* [What the task asks]: Read the entries below and pull out each line with the string "Fixpoint".
=== Excerpted records ===
(* ===== verification/Rust.v ===== *)
(** * The parts of the Rust standard library the modelled code relies on

    Machine integers are [Z] with their width written out: [saturating_*],
    [checked_*] and [wrapping_*] are the operations of [i64], and [as] casts
    truncate to the width.  [usize] values that count elements held in memory
    are [nat].  Strings are Rocq's [string] (a sequence of 8-bit characters);
    the text functions below treat them as ASCII text, which is what the option
    names and numeric literals they are applied to consist of. *)

From Stdlib Require Import Ascii.
From S2P Require Import Prelude.

Set Default Goal Selector "!".

(** ** 64-bit integers *)

Definition i64_min : Z := - 2 ^ 63.
Definition i64_max : Z := 2 ^ 63 - 1.
Definition u64_max : Z := 2 ^ 64 - 1.

Definition in_i64 (z : Z) : Prop := i64_min <= z <= i64_max.

#[global] Instance in_i64_dec z : Decision (in_i64 z).
Proof. unfold in_i64. apply _. Defined.

(** [clamp64 z] is what every saturating operation of [i64] returns for the
    mathematical result [z]. *)
Definition clamp64 (z : Z) : Z := Z.max i64_min (Z.min i64_max z).

Definition saturating_add (a b : Z) : Z := clamp64 (a + b).
Definition saturating_sub (a b : Z) : Z := clamp64 (a - b).

Definition checked_add (a b : Z) : option Z :=
  if decide (in_i64 (a + b)) then Some (a + b) else None.

(** Wrap-around of release-mode arithmetic and of [as i64] casts. *)
Definition wrap64 (z : Z) : Z := (z + 2 ^ 63) mod 2 ^ 64 - 2 ^ 63.

(** [rem_euclid] with a positive divisor. *)
Definition rem_euclid (a b : Z) : Z := a mod b.

Lemma clamp64_range z : in_i64 (clamp64 z).
Proof. unfold in_i64, clamp64, i64_min, i64_max. lia. Qed.

Lemma clamp64_id z : in_i64 z -> clamp64 z = z.
Proof. unfold in_i64, clamp64. lia. Qed.

Lemma clamp64_mono a b : a <= b -> clamp64 a <= clamp64 b.
Proof. unfold clamp64. lia. Qed.

Lemma saturating_add_exact a b : in_i64 (a + b) -> saturating_add a b = a + b.
Proof. apply clamp64_id. Qed.

Lemma saturating_sub_exact a b : in_i64 (a - b) -> saturating_sub a b = a - b.
Proof. apply clamp64_id. Qed.

Lemma wrap64_id z : in_i64 z -> wrap64 z = z.
Proof.
  unfold in_i64, wrap64, i64_min, i64_max. intros H.
  rewrite Z.mod_small; lia.
Qed.

Lemma wrap64_range z : in_i64 (wrap64 z).
Proof.
  unfold in_i64, wrap64, i64_min, i64_max.
  pose proof (Z.mod_pos_bound (z + 2 ^ 63) (2 ^ 64)). lia.
Qed.

#[export] Hint Resolve clamp64_range wrap64_range : rekuiper.

(** ** Text *)

Definition chars (s : string) : list ascii := String.list_ascii_of_string s.
Definition of_chars (l : list ascii) : string := String.string_of_list_ascii l.

Definition code (c : ascii) : Z := Z.of_N (N_of_ascii c).

(** [char::is_whitespace] on ASCII. *)
Definition is_whitespace (c : ascii) : bool :=
  ((9 <=? code c) && (code c <=? 13)) || (code c =? 32).

Definition is_ascii_digit (c : ascii) : bool := (48 <=? code c) && (code c <=? 57).
Definition is_upper (c : ascii) : bool := (65 <=? code c) && (code c <=? 90).
Definition is_lower (c : ascii) : bool := (97 <=? code c) && (code c <=? 122).
Definition is_ascii_alphanumeric (c : ascii) : bool :=
  is_ascii_digit c || is_upper c || is_lower c.

Definition lower_char (c : ascii) : ascii :=
  if is_upper c then ascii_of_N (N_of_ascii c + 32) else c.

Definition to_ascii_lowercase (s : string) : string := of_chars (map lower_char (chars s)).

Definition eq_ignore_ascii_case (a b : string) : bool :=
  bool_decide (to_ascii_lowercase a = to_ascii_lowercase b).

Fixpoint drop_ws (l : list ascii) : list ascii :=
  match l with
  | c :: r => if is_whitespace c then drop_ws r else l
  | [] => []
  end.

(** [str::trim] *)
Definition trim (s : string) : string :=
  of_chars (rev (drop_ws (rev (drop_ws (chars s))))).

(** Value of a non-empty run of decimal digits. *)
Fixpoint digits_val (acc : Z) (l : list ascii) : option Z :=
  match l with
  | [] => Some acc
  | c :: r => if is_ascii_digit c then digits_val (acc * 10 + (code c - 48)) r else None
  end.

Definition parse_digits (l : list ascii) : option Z :=
  match l with [] => None | _ => digits_val 0 l end.

(** The rest of [l] after the sign character [c], if it starts with it. *)
Definition strip_sign (c : ascii) (l : list ascii) : option (list ascii) :=
  match l with
  | d :: r => if Ascii.eqb d c then Some r else None
  | [] => None
  end.

(** [str::parse::<u64>]: an optional [+], then digits, in range. *)
Definition parse_u64 (s : string) : option Z :=
  v ← parse_digits (default (chars s) (strip_sign "+" (chars s)));
  if v <=? u64_max then Some v else None.

(** [str::parse::<i64>]: an optional sign, then digits, in range. *)
Definition parse_i64 (s : string) : option Z :=
  v ← match strip_sign "-" (chars s) with
      | Some r => Z.opp <$> parse_digits r
      | None => parse_digits (default (chars s) (strip_sign "+" (chars s)))
      end;
  if decide (in_i64 v) then Some v else None.

Lemma digits_val_lower acc l v : 0 <= acc -> digits_val acc l = Some v -> acc <= v.
Proof.
  revert acc. induction l as [|c l IH]; simpl; intros acc Hacc Hv; [by simplify_eq|].
  destruct (is_ascii_digit c) eqn:Hd; [|done].
  assert (48 <= code c <= 57).
  { unfold is_ascii_digit in Hd. apply andb_true_iff in Hd.
    rewrite !Z.leb_le in Hd. lia. }
  apply IH in Hv; lia.
Qed.

Lemma parse_digits_nonneg l v : parse_digits l = Some v -> 0 <= v.
Proof.
  unfold parse_digits. destruct l; [done|].
  intros H. by apply digits_val_lower in H.
Qed.

Lemma parse_u64_range s v : parse_u64 s = Some v -> 0 <= v <= u64_max.
Proof.
  unfold parse_u64. intros H. apply bind_Some in H as (w & Hw & Hv).
  destruct (Z.leb_spec w u64_max); simplify_eq/=. split; [|done].
  by eapply parse_digits_nonneg.
Qed.

Lemma parse_i64_range s v : parse_i64 s = Some v -> in_i64 v.
Proof.
  unfold parse_i64. intros H. apply bind_Some in H as (w & Hw & Hv).
  by case_decide; simplify_eq/=.
Qed.

Lemma chars_of_chars l : chars (of_chars l) = l.
Proof. apply String.list_ascii_of_string_of_list_ascii. Qed.

Lemma of_chars_chars s : of_chars (chars s) = s.
Proof. apply String.string_of_list_ascii_of_string. Qed.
===
* [Finished task]:
Fixpoint drop_ws (l : list ascii) : list ascii :=
Fixpoint digits_val (acc : Z) (l : list ascii) : option Z :=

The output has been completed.